### What to do
Number of lines with "pose" in the data: give that figure by itself.

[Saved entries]
(** What serves a safe method is registered under [GET]; [HEAD] borrows it, and to
    [OPTIONS] there is no handler. *)
Lemma safe_handler route method handler :
  route ∈ all_routes -> is_safe_method method = true ->
  method_handler (rt_handlers route) method = Some handler ->
  (lit "GET", handler) ∈ rt_handlers route /\ (method = lit "GET" \/ method = lit "HEAD").
Proof.
  intros Hr Hs. pose proof all_gets_read as Hall. rewrite Forall_forall in Hall.
  specialize (Hall _ Hr). unfold gets_read in Hall. rewrite Forall_forall in Hall. unfold method_handler.
  assert (forall name, snd <$> List.find (fun h => bool_decide (h.1 = name)) (rt_handlers route) = Some handler ->
    (name, handler) ∈ rt_handlers route) as Hn.
  { intros name Hf. apply fmap_Some in Hf as ([n h] & Hf & ->).
    apply List.find_some in Hf as [Hin Hname%bool_decide_eq_true]. cbn in Hname. subst n.
    by apply list_elem_of_In. }
  assert (forall name, name ∉ map lit ["GET"; "POST"; "PUT"; "PATCH"; "DELETE"]%string ->
    snd <$> List.find (fun h => bool_decide (h.1 = name)) (rt_handlers route) <> Some handler) as Hno.
  { intros name Hname Hf. apply Hn in Hf. by apply Hall in Hf as [? _]. }
  unfold is_safe_method in Hs. apply orb_prop in Hs as [[->%bool_decide_eq_true| ->%bool_decide_eq_true]%orb_prop
    | ->%bool_decide_eq_true].
  - destruct (snd <$> _) eqn:E; [intros [= ->]; auto|]. vm_compute. discriminate.
  - destruct (snd <$> _) eqn:E.
    + intros [= ->]. exfalso. eapply Hno; [|exact E]. apply (bool_decide_eq_false_1 _). vm_compute. reflexivity.
    + rewrite bool_decide_eq_true_2 by reflexivity. intros Hf. apply Hn in Hf. auto.
  - destruct (snd <$> _) eqn:E.
    + intros [= ->]. exfalso. eapply Hno; [|exact E]. apply (bool_decide_eq_false_1 _). vm_compute. reflexivity.
    + vm_compute. discriminate.
Qed.
(* ===== verification/Common.v ===== *)
(** * Peers, addresses and identifiers

    Models [concordium-node/src/common]: the peer type, the local and the
    self-chosen identifiers of peers with their hexadecimal text form, socket
    addresses, and the records [RemotePeer], [P2PPeer] and [PeerStats].
    Timestamps are read by the callers and passed in ([get_current_stamp] is a
    clock read). *)

From stdpp Require Import base tactics list gmap strings option numbers vector.
From Stdlib Require Import ZArith Ascii.
From S2P Require Import Prelude.

(** ** Addresses ([std::net]) *)

Inductive IpAddr :=
| V4 (octets : vec byte 4)
| V6 (octets : vec byte 16).

(** A socket address.  [SocketAddr::new] sets the IPv6 flow label and scope to
    zero; no other value is modelled. *)
Record SocketAddr := mkSocketAddr { ip : IpAddr; port : Z }.

#[export] Instance IpAddr_eq_dec : EqDecision IpAddr.
Proof. solve_decision. Defined.

#[export] Instance IpAddr_countable : Countable IpAddr.
Proof.
  refine (inj_countable'
    (fun a => match a with V4 o => inl o | V6 o => inr o end)
    (fun s => match s with inl o => V4 o | inr o => V6 o end) _).
  by intros [].
Defined.

#[export] Instance SocketAddr_eq_dec : EqDecision SocketAddr.
Proof. solve_decision. Defined.

#[export] Instance SocketAddr_countable : Countable SocketAddr.
Proof.
  refine (inj_countable' (fun a => (ip a, port a))
            (fun p => mkSocketAddr p.1 p.2) _).
  by intros [].
Defined.

(** ** Peer types and identifiers *)

Inductive PeerType := Node | Bootstrapper.

#[export] Instance PeerType_eq_dec : EqDecision PeerType.
Proof. solve_decision. Defined.

(** [P2PNodeId(u64)], [RemotePeerId(usize)] and [mio::Token(usize)]. *)
Abbreviation P2PNodeId := Z.
Abbreviation RemotePeerId := Z.
Abbreviation Token := Z.

(** [RemotePeerId::to_token] and [From<mio::Token> for RemotePeerId]. *)
Definition to_token (id : RemotePeerId) : Token := id.
Definition from_token (t : Token) : RemotePeerId := t.

(** [Display for RemotePeerId] and [Display for P2PNodeId]: [{:016x}]. *)
Definition hex_digit (d : Z) : ascii :=
  let n := Z.to_nat d in
  if (d <? 10) then ascii_of_nat (48 + n) else ascii_of_nat (87 + n).

(** The [n] least significant hexadecimal digits of [z], most significant
    first. *)
Fixpoint hex_digits (n : nat) (z : Z) : list ascii :=
  match n with
  | O => []
  | S n' => hex_digits n' (z / 16) ++ [hex_digit (z mod 16)]
  end.

(** Number of digits of the shortest hexadecimal form of [z > 0], at least
    one. *)
Definition hex_width (z : Z) : nat := S (Z.to_nat (Z.log2 z / 4)).

(** [write!(f, "{:016x}", z)]: zero padded to 16 digits. *)
Definition fmt_016x (z : Z) : list ascii := hex_digits (Nat.max 16 (hex_width z)) z.

(** [char::to_digit(16)]. *)
Definition to_digit_16 (c : ascii) : option Z :=
  let n := Z.of_nat (nat_of_ascii c) in
  if (48 <=? n) && (n <=? 57) then Some (n - 48)
  else if (97 <=? n) && (n <=? 102) then Some (n - 87)
  else if (65 <=? n) && (n <=? 70) then Some (n - 55)
  else None.

(** The digit loop of [u64::from_str_radix], with its overflow check. *)
Fixpoint parse_digits (acc : Z) (s : list ascii) : option Z :=
  match s with
  | [] => Some acc
  | c :: s' =>
      match to_digit_16 c with
      | None => None
      | Some d =>
          let acc' := acc * 16 + d in
          if acc' <? 2 ^ 64 then parse_digits acc' s' else None
      end
  end.

(** [u64::from_str_radix(s, 16)]: an empty string and a lone sign are errors,
    a leading plus sign is skipped. *)
Definition from_str_radix_16 (s : list ascii) : option Z :=
  match s with
  | [] => None
  | c :: s' =>
      if (c =? "+")%char then
        match s' with [] => None | _ => parse_digits 0 s' end
      else parse_digits 0 s
  end.

(** [FromStr for RemotePeerId]. *)
Definition RemotePeerId_from_str (s : list ascii) : outcome RemotePeerId :=
  context (from_str_radix_16 s) "Invalid Remote Peer Id".

(** [FromStr for P2PNodeId]. *)
Definition P2PNodeId_from_str (s : list ascii) : outcome P2PNodeId :=
  context (from_str_radix_16 s) "Invalid Node Id".

(** ** Peers *)

(** A remote node in the network. *)
Record RemotePeer := mkRemotePeer {
  self_id : option P2PNodeId;
  addr : SocketAddr;
  local_id : RemotePeerId;
  external_port : Z;
  peer_type : PeerType;
}.

(** Information about a peer that is transmitted over the network. *)
Record P2PPeer := mkP2PPeer {
  peer_id : P2PNodeId;
  peer_addr : SocketAddr;
  peer_peer_type : PeerType;
}.

#[export] Instance RemotePeer_eq_dec : EqDecision RemotePeer.
Proof. solve_decision. Defined.
#[export] Instance P2PPeer_eq_dec : EqDecision P2PPeer.
Proof. solve_decision. Defined.

(** [RemotePeer::external_addr]. *)
Definition external_addr (p : RemotePeer) : SocketAddr :=
  mkSocketAddr (ip (addr p)) (external_port p).

(** [RemotePeer::peer]. *)
Definition remote_peer_to_peer (p : RemotePeer) : option P2PPeer :=
  (fun id => mkP2PPeer id (external_addr p) (peer_type p)) <$> self_id p.

(** Statistics of a peer. *)
Record PeerStats := mkPeerStats {
  ps_self_id : P2PNodeId;
  ps_addr : SocketAddr;
  ps_external_port : Z;
  ps_local_id : RemotePeerId;
  ps_peer_type : PeerType;
  ps_latency : Z;
  ps_msgs_sent : Z;
  ps_msgs_received : Z;
  ps_bytes_sent : Z;
  ps_bytes_received : Z;
}.

(** [PeerStats::external_address]. *)
Definition external_address (s : PeerStats) : SocketAddr :=
  mkSocketAddr (ip (ps_addr s)) (ps_external_port s).

(** ** Lemmas *)

Lemma to_digit_hex_digit d : 0 <= d < 16 -> to_digit_16 (hex_digit d) = Some d.
Proof.
  intros Hd.
  assert (d ∈ seqZ 0 16) as Hin by (apply elem_of_seqZ; lia).
  revert Hin. clear Hd. change (seqZ 0 16) with [0;1;2;3;4;5;6;7;8;9;10;11;12;13;14;15].
  rewrite !elem_of_cons, elem_of_nil. intros H.
  repeat (destruct H as [->|H]; [reflexivity|]). done.
Qed.

Lemma hex_digit_not_plus d : 0 <= d < 16 -> hex_digit d <> "+"%char.
Proof.
  intros Hd E. pose proof (to_digit_hex_digit d Hd) as H. rewrite E in H. done.
Qed.

Lemma length_hex_digits n : forall z, length (hex_digits n z) = n.
Proof. induction n; intros; simpl; [done|]. rewrite length_app, IHn. simpl. lia. Qed.

Lemma parse_digits_app s1 : forall acc s2,
  parse_digits acc (s1 ++ s2) = parse_digits acc s1 ≫= fun a => parse_digits a s2.
Proof.
  induction s1 as [|c s1 IH]; intros acc s2; simpl; [done|].
  destruct (to_digit_16 c); simpl; [|done]. case_match; [apply IH | done].
Qed.

(** Parsing the digits of [z] in front of which the value [0] was read gives
    [z]. *)
Lemma parse_hex_digits n : forall z,
  0 <= z < 16 ^ Z.of_nat n -> z < 2 ^ 64 -> parse_digits 0 (hex_digits n z) = Some z.
Proof.
  induction n as [|n IH]; intros z Hz H64.
  - simpl in *. f_equal. lia.
  - replace (16 ^ Z.of_nat (S n)) with (16 * 16 ^ Z.of_nat n) in Hz
      by (rewrite Nat2Z.inj_succ, Z.pow_succ_r; lia).
    pose proof (Z.div_mod z 16 ltac:(lia)).
    pose proof (Z.mod_pos_bound z 16 ltac:(lia)).
    cbn [hex_digits]. rewrite parse_digits_app, IH by (split_and?; nia). simpl.
    rewrite to_digit_hex_digit by done.
    replace (z / 16 * 16 + z mod 16) with z by lia.
    by rewrite (proj2 (Z.ltb_lt _ _)).
Qed.

Lemma hex_width_u64 z : in_u64 z -> (hex_width z <= 16)%nat.
Proof.
  unfold in_u, hex_width. intros Hz.
  destruct (decide (z = 0)) as [->|]; [vm_compute; lia|].
  assert (Z.log2 z < 64) by (apply Z.log2_lt_pow2; lia).
  pose proof (Z.log2_nonneg z).
  pose proof (Z.div_lt_upper_bound (Z.log2 z) 4 16 ltac:(lia) ltac:(lia)).
  pose proof (Z.div_pos (Z.log2 z) 4 ltac:(lia) ltac:(lia)). lia.
Qed.

Lemma from_str_radix_fmt z : in_u64 z -> from_str_radix_16 (fmt_016x z) = Some z.
Proof.
  intros Hz. unfold fmt_016x.
  replace (Nat.max 16 (hex_width z)) with 16%nat
    by (pose proof (hex_width_u64 z Hz); lia).
  pose proof (parse_hex_digits 16 z Hz ltac:(unfold in_u in Hz; lia)) as HP.
  destruct (hex_digits 16 z) as [|c s] eqn:E.
  { pose proof (length_hex_digits 16 z) as HL. by rewrite E in HL. }
  unfold from_str_radix_16.
  destruct (Ascii.eqb_spec c "+"%char) as [->|]; [|done].
  simpl in HP. done.
Qed.
(* ===== verification/Helpers.v ===== *)
(** * Consensus messages and response codes

    Models [concordium-node/src/consensus_ffi/helpers.rs] and [messaging.rs]:
    the packet types with their tags, the response codes of the consensus
    layer with their classification, and the messages that travel between the
    network layer and consensus. *)

From stdpp Require Import base tactics list gmap strings option numbers.
From Stdlib Require Import ZArith.
From S2P Require Import Prelude Common.

(** ** Packet types *)

Inductive PacketType :=
| Block
| Transaction
| FinalizationRecord
| FinalizationMessage
| CatchUpStatus.

#[export] Instance PacketType_eq_dec : EqDecision PacketType.
Proof. solve_decision. Defined.

(** [p as u8]: the discriminant of the variant. *)
Definition packet_type_tag (p : PacketType) : byte :=
  match p with
  | Block => Byte.x00
  | Transaction => Byte.x01
  | FinalizationRecord => Byte.x02
  | FinalizationMessage => Byte.x03
  | CatchUpStatus => Byte.x04
  end.

Definition PACKET_TYPE_FROM_INT : list PacketType :=
  [Block; Transaction; FinalizationRecord; FinalizationMessage; CatchUpStatus].

(** [TryFrom<u8> for PacketType]. *)
Definition PacketType_try_from (value : byte) : outcome PacketType :=
  context (PACKET_TYPE_FROM_INT !! Z.to_nat (byte_to_Z value))
    "Unsupported packet type".

(** [PacketType::is_rebroadcastable]. *)
Definition packet_is_rebroadcastable (p : PacketType) : bool :=
  match p with
  | Block => true
  | Transaction => true
  | FinalizationRecord => true
  | FinalizationMessage => true
  | CatchUpStatus => false
  end.

(** [PacketType::label] and [Display for PacketType] print the same names. *)
Definition packet_label (p : PacketType) : string :=
  match p with
  | Block => "block"
  | Transaction => "transaction"
  | FinalizationRecord => "finalization record"
  | FinalizationMessage => "finalization message"
  | CatchUpStatus => "catch-up status message"
  end.

(** ** Responses of the consensus layer *)

Inductive ConsensusFfiResponse :=
| BakerNotFound
| Success
| DeserializationError
| InvalidResult
| PendingBlock
| PendingFinalization
| Asynchronous
| DuplicateEntry
| Stale
| IncorrectFinalizationSession
| Unverifiable
| ContinueCatchUp
| BlockTooEarly
| MissingImportFile
| ConsensusShutDown
| ExpiryTooLate
| VerificationFailed
| NonexistingSenderAccount
| DuplicateNonce
| NonceTooLarge
| TooLowEnergy
| InvalidGenesisIndex
| DuplicateAccountRegistrationID
| CredentialDeploymentInvalidSignatures
| CredentialDeploymentInvalidIP
| CredentialDeploymentInvalidAR
| CredentialDeploymentExpired
| ChainUpdateInvalidEffectiveTime
| ChainUpdateSequenceNumberTooOld
| ChainUpdateInvalidSignatures
| MaxBlockEnergyExceeded
| InsufficientFunds
| DoubleSign.

#[export] Instance ConsensusFfiResponse_eq_dec : EqDecision ConsensusFfiResponse.
Proof. solve_decision. Defined.

(** The discriminant of a response: [BakerNotFound = -1], then counting up. *)
Definition response_code (r : ConsensusFfiResponse) : Z :=
  match r with
  | BakerNotFound => -1
  | Success => 0
  | DeserializationError => 1
  | InvalidResult => 2
  | PendingBlock => 3
  | PendingFinalization => 4
  | Asynchronous => 5
  | DuplicateEntry => 6
  | Stale => 7
  | IncorrectFinalizationSession => 8
  | Unverifiable => 9
  | ContinueCatchUp => 10
  | BlockTooEarly => 11
  | MissingImportFile => 12
  | ConsensusShutDown => 13
  | ExpiryTooLate => 14
  | VerificationFailed => 15
  | NonexistingSenderAccount => 16
  | DuplicateNonce => 17
  | NonceTooLarge => 18
  | TooLowEnergy => 19
  | InvalidGenesisIndex => 20
  | DuplicateAccountRegistrationID => 21
  | CredentialDeploymentInvalidSignatures => 22
  | CredentialDeploymentInvalidIP => 23
  | CredentialDeploymentInvalidAR => 24
  | CredentialDeploymentExpired => 25
  | ChainUpdateInvalidEffectiveTime => 26
  | ChainUpdateSequenceNumberTooOld => 27
  | ChainUpdateInvalidSignatures => 28
  | MaxBlockEnergyExceeded => 29
  | InsufficientFunds => 30
  | DoubleSign => 31
  end.

(** [TryFrom<i64> for ConsensusFfiResponse]. *)
Definition ConsensusFfiResponse_try_from (value : Z) : outcome ConsensusFfiResponse :=
  if value =? -1 then Ok BakerNotFound
  else if value =? 0 then Ok Success
  else if value =? 1 then Ok DeserializationError
  else if value =? 2 then Ok InvalidResult
  else if value =? 3 then Ok PendingBlock
  else if value =? 4 then Ok PendingFinalization
  else if value =? 5 then Ok Asynchronous
  else if value =? 6 then Ok DuplicateEntry
  else if value =? 7 then Ok Stale
  else if value =? 8 then Ok IncorrectFinalizationSession
  else if value =? 9 then Ok Unverifiable
  else if value =? 10 then Ok ContinueCatchUp
  else if value =? 11 then Ok BlockTooEarly
  else if value =? 12 then Ok MissingImportFile
  else if value =? 13 then Ok ConsensusShutDown
  else if value =? 14 then Ok ExpiryTooLate
  else if value =? 15 then Ok VerificationFailed
  else if value =? 16 then Ok NonexistingSenderAccount
  else if value =? 17 then Ok DuplicateNonce
  else if value =? 18 then Ok NonceTooLarge
  else if value =? 19 then Ok TooLowEnergy
  else if value =? 20 then Ok InvalidGenesisIndex
  else if value =? 21 then Ok DuplicateAccountRegistrationID
  else if value =? 22 then Ok CredentialDeploymentInvalidSignatures
  else if value =? 23 then Ok CredentialDeploymentInvalidIP
  else if value =? 24 then Ok CredentialDeploymentInvalidAR
  else if value =? 25 then Ok CredentialDeploymentExpired
  else if value =? 26 then Ok ChainUpdateInvalidEffectiveTime
  else if value =? 27 then Ok ChainUpdateSequenceNumberTooOld
  else if value =? 28 then Ok ChainUpdateInvalidSignatures
  else if value =? 29 then Ok MaxBlockEnergyExceeded
  else if value =? 30 then Ok InsufficientFunds
  else if value =? 31 then Ok DoubleSign
  else bail "Unsupported FFI return code".

(** [ConsensusFfiResponse::is_successful]. *)
Definition is_successful (r : ConsensusFfiResponse) : bool :=
  match r with
  | Success | PendingBlock | PendingFinalization | Asynchronous => true
  | _ => false
  end.

(** [ConsensusFfiResponse::is_pending]. *)
Definition is_pending (r : ConsensusFfiResponse) : bool :=
  match r with
  | PendingBlock | PendingFinalization | InvalidGenesisIndex | Unverifiable => true
  | _ => false
  end.

(** [ConsensusFfiResponse::is_acceptable]. *)
Definition is_acceptable (r : ConsensusFfiResponse) : bool :=
  negb match r with
  | BakerNotFound
  | DeserializationError
  | InvalidResult
  | Unverifiable
  | BlockTooEarly
  | ExpiryTooLate
  | VerificationFailed
  | NonexistingSenderAccount
  | DuplicateNonce
  | NonceTooLarge
  | TooLowEnergy
  | ConsensusShutDown
  | InvalidGenesisIndex
  | InsufficientFunds => true
  | _ => false
  end.

(** [ConsensusFfiResponse::is_rebroadcastable]. *)
Definition response_is_rebroadcastable (r : ConsensusFfiResponse)
    (packet_type : PacketType) : bool :=
  match r with
  | DeserializationError
  | InvalidResult
  | Unverifiable
  | DuplicateEntry
  | Stale
  | IncorrectFinalizationSession
  | BlockTooEarly
  | ExpiryTooLate
  | VerificationFailed
  | NonexistingSenderAccount
  | DuplicateNonce
  | NonceTooLarge
  | TooLowEnergy
  | ConsensusShutDown
  | InvalidGenesisIndex
  | DuplicateAccountRegistrationID
  | CredentialDeploymentInvalidSignatures
  | CredentialDeploymentInvalidIP
  | CredentialDeploymentInvalidAR
  | CredentialDeploymentExpired
  | ChainUpdateInvalidEffectiveTime
  | ChainUpdateSequenceNumberTooOld
  | ChainUpdateInvalidSignatures
  | MaxBlockEnergyExceeded
  | InsufficientFunds
  | BakerNotFound
  | MissingImportFile
  | ContinueCatchUp
  | DoubleSign => false
  | PendingBlock => bool_decide (packet_type <> Block)
  | Success | PendingFinalization | Asynchronous => true
  end.

(** [ConsensusFfiResponse::label]. *)
Definition response_label (r : ConsensusFfiResponse) : string :=
  if is_successful r || bool_decide (r = ContinueCatchUp) then "valid"
  else if bool_decide (r = DuplicateEntry) then "duplicate"
  else "invalid".

(** ** Committee responses *)

Inductive BakingCommitteeResponse :=
| ActiveInCommittee
| NotInCommittee
| AddedButNotActiveInCommittee
| AddedButWrongKeys.

#[export] Instance BakingCommitteeResponse_eq_dec : EqDecision BakingCommitteeResponse.
Proof. solve_decision. Defined.

(** [TryFrom<u8> for ConsensusIsInBakingCommitteeResponse]. *)
Definition BakingCommitteeResponse_try_from (value : Z)
    : outcome BakingCommitteeResponse :=
  if value =? 0 then Ok ActiveInCommittee
  else if value =? 1 then Ok NotInCommittee
  else if value =? 2 then Ok AddedButNotActiveInCommittee
  else if value =? 3 then Ok AddedButWrongKeys
  else bail "Unsupported FFI return code for committee status".

Inductive FinalizationCommitteeResponse :=
| FinNotInCommittee
| FinAddedButNotActiveInCommittee
| FinActiveInCommittee.

(** [TryFrom<u8> for ConsensusIsInFinalizationCommitteeResponse]. *)
Definition FinalizationCommitteeResponse_try_from (value : Z)
    : outcome FinalizationCommitteeResponse :=
  if value =? 0 then Ok FinNotInCommittee
  else if value =? 1 then Ok FinAddedButNotActiveInCommittee
  else if value =? 2 then Ok FinActiveInCommittee
  else bail "Unsupported FFI return code for committee status".

(** ** Responses to queries *)

Inductive ConsensusQueryResponse :=
| QInvalidArgument
| QInternalError
| QOk
| QNotFound
| QUnavailable
| QFutureEpoch.

(** [TryFrom<i64> for ConsensusQueryResponse], with the conversion of its error to
    a [tonic::Status]. *)
Definition ConsensusQueryResponse_try_from (value : Z)
    : outcome ConsensusQueryResponse :=
  if value =? -2 then Ok QInvalidArgument
  else if value =? -1 then Ok QInternalError
  else if value =? 0 then Ok QOk
  else if value =? 1 then Ok QNotFound
  else if value =? 2 then Ok QUnavailable
  else if value =? 3 then Ok QFutureEpoch
  else fail_with Code.Internal "Unexpected response from internal query".

(** [ConsensusQueryResponse::ensure_ok]; [msg] names what has been queried. *)
Definition ensure_ok (r : ConsensusQueryResponse) (msg : string) : outcome unit :=
  match r with
  | QInvalidArgument => fail_with Code.InvalidArgument "Invalid argument."
  | QInternalError => fail_with Code.Internal ("Internal error: " +:+ msg)
  | QOk => Ok tt
  | QNotFound => fail_with Code.NotFound (msg +:+ " not found.")
  | QUnavailable =>
      fail_with Code.Unavailable "The service is not available at the current protocol version."
  | QFutureEpoch => fail_with Code.Unavailable "Future epoch."
  end.

(** ** Messages between the network layer and consensus *)

Inductive PeerStatus := CatchingUp | Pending | UpToDate.

#[export] Instance PeerStatus_eq_dec : EqDecision PeerStatus.
Proof. solve_decision. Defined.

Inductive DistributionMode := Direct | Broadcast.

#[export] Instance DistributionMode_eq_dec : EqDecision DistributionMode.
Proof. solve_decision. Defined.

Inductive MessageType :=
| Inbound (source : RemotePeerId) (mode : DistributionMode)
| Outbound (target : option RemotePeerId).

#[export] Instance MessageType_eq_dec : EqDecision MessageType.
Proof. solve_decision. Defined.

Record ConsensusMessage := mkConsensusMessage {
  direction : MessageType;
  variant : PacketType;
  msg_payload : list byte;
  msg_dont_relay_to : list RemotePeerId;
  omit_status : option PeerStatus;
}.

#[export] Instance ConsensusMessage_eq_dec : EqDecision ConsensusMessage.
Proof. solve_decision. Defined.

(** [ConsensusMessage::distribution_mode]. *)
Definition distribution_mode (m : ConsensusMessage) : DistributionMode :=
  match direction m with
  | Inbound _ mode => mode
  | Outbound (Some _) => Direct
  | Outbound None => Broadcast
  end.

(** [ConsensusMessage::target_peer] panics on an inbound message. *)
Definition target_peer (m : ConsensusMessage) : outcome (option RemotePeerId) :=
  match direction m with Outbound target => Ok target | Inbound _ _ => Panic end.

(** [ConsensusMessage::source_peer] panics on an outbound message. *)
Definition source_peer (m : ConsensusMessage) : outcome RemotePeerId :=
  match direction m with Inbound source _ => Ok source | Outbound _ => Panic end.

(** [QueueMsg]: a message relayed through a channel or the stop signal. *)
Inductive QueueMsg (T : Type) :=
| Relay (m : T)
| Stop.
Arguments Relay {T} m.
Arguments Stop {T}.

(** ** Lemmas *)

Lemma PacketType_try_from_tag p : PacketType_try_from (packet_type_tag p) = Ok p.
Proof. by destruct p. Qed.

Lemma PacketType_try_from_Ok b p : PacketType_try_from b = Ok p -> b = packet_type_tag p.
Proof.
  destruct b; unfold PacketType_try_from; simpl; intros [= <-]; reflexivity.
Qed.

Lemma response_try_from_code r : ConsensusFfiResponse_try_from (response_code r) = Ok r.
Proof. by destruct r. Qed.

Lemma response_code_range r : -1 <= response_code r <= 31.
Proof. destruct r; simpl; lia. Qed.

Lemma response_try_from_Ok value r :
  ConsensusFfiResponse_try_from value = Ok r -> value = response_code r.
Proof.
  unfold ConsensusFfiResponse_try_from. intros H.
  repeat (case_hyp H; bool_hyps; [injection H as <-; done|]). done.
Qed.

Lemma rebroadcastable_successful r p :
  response_is_rebroadcastable r p = true -> is_successful r = true.
Proof. by destruct r. Qed.

Lemma successful_acceptable r : is_successful r = true -> is_acceptable r = true.
Proof. by destruct r. Qed.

### Answer to this problem
10